Your objective: Copy each line of the records below that mentions the word "program".

===== Extracted records =====

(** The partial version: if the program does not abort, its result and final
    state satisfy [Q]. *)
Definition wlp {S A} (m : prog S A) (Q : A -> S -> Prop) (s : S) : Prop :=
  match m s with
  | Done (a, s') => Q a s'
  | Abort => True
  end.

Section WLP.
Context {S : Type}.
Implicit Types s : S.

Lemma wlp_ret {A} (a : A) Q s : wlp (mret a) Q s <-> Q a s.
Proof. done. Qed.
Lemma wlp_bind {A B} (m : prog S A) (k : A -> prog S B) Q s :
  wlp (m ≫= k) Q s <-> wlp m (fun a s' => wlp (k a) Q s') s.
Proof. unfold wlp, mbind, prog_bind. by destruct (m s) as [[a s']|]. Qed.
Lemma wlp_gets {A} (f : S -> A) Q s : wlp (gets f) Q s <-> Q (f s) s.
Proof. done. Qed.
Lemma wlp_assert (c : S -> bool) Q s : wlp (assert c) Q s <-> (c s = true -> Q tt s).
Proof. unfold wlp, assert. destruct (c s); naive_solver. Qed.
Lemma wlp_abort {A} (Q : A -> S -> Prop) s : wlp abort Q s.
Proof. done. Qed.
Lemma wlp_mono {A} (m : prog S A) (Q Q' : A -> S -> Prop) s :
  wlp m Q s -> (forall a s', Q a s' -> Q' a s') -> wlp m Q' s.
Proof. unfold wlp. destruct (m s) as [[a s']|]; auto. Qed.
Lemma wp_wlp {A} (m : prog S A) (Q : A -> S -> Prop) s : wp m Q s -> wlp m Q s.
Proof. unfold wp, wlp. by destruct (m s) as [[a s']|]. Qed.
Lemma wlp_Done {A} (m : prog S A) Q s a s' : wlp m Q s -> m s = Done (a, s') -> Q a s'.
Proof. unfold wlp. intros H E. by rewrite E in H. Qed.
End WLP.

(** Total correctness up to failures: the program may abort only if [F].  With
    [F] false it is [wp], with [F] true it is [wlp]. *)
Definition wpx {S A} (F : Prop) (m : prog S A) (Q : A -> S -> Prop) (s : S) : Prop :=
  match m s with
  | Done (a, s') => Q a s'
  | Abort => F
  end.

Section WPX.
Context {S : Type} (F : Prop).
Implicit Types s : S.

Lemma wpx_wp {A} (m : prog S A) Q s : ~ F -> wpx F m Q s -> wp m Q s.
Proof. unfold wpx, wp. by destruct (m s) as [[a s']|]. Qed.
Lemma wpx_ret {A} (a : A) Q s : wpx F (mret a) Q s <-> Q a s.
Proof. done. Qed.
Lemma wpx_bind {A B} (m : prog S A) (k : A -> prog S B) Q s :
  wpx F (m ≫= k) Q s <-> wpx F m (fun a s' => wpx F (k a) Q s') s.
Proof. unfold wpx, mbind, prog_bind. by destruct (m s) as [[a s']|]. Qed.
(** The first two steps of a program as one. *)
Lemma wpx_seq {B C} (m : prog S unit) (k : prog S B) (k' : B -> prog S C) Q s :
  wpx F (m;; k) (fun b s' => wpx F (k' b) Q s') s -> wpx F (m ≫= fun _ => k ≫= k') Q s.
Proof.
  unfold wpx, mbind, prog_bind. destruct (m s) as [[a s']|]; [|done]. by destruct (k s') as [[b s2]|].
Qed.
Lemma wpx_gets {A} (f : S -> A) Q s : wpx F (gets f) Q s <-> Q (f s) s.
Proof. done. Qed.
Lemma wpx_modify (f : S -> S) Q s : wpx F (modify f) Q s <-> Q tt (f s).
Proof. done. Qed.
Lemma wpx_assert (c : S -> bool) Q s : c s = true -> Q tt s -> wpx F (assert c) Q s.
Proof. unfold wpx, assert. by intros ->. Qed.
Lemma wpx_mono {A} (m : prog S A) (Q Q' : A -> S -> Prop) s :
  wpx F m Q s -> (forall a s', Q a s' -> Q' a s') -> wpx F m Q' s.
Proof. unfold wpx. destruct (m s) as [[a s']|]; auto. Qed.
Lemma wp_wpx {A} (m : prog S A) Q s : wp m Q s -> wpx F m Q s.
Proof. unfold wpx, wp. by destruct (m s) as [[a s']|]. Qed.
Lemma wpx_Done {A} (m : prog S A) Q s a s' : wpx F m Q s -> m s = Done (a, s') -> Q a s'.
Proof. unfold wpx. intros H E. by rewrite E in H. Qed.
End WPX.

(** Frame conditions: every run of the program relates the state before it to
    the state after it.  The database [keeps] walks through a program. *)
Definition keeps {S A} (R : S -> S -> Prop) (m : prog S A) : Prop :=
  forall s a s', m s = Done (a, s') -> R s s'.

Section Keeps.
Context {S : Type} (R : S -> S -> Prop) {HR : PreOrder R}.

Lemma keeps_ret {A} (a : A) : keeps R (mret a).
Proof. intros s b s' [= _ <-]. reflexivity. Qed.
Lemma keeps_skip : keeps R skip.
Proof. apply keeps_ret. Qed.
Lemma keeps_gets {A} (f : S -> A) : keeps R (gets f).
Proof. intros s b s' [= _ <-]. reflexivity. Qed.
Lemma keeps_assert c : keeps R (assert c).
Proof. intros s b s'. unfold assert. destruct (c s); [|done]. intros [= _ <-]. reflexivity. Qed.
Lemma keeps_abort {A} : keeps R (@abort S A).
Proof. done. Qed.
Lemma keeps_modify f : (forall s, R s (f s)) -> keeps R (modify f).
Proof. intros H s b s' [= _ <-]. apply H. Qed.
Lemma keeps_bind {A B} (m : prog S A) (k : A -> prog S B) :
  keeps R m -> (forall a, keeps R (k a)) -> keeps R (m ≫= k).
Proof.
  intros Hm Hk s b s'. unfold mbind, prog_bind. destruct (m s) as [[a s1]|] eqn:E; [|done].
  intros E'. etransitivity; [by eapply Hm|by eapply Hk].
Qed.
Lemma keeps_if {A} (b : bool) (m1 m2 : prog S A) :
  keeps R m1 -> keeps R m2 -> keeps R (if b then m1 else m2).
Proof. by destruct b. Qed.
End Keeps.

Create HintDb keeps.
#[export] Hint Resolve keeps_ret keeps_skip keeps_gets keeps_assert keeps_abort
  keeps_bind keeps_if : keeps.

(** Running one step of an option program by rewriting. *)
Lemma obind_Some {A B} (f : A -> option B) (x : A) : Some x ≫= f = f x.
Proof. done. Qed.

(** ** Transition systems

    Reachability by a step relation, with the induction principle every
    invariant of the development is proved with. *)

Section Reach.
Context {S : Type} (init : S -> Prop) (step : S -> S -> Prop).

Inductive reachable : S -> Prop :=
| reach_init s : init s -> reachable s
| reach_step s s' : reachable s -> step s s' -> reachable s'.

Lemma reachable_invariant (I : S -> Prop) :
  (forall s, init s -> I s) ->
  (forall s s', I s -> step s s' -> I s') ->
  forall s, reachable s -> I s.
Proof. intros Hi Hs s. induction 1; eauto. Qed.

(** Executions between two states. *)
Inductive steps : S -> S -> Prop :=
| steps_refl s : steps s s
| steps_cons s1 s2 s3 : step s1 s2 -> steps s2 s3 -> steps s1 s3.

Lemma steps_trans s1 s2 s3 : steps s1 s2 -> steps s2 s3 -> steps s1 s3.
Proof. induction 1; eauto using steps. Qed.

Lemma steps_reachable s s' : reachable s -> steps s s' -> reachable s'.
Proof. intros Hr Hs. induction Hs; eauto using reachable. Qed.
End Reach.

=====

Solution to the problem:
(** The partial version: if the program does not abort, its result and final
(** Total correctness up to failures: the program may abort only if [F].  With
(** The first two steps of a program as one. *)
(** Frame conditions: every run of the program relates the state before it to
    the state after it.  The database [keeps] walks through a program. *)
(** Running one step of an option program by rewriting. *)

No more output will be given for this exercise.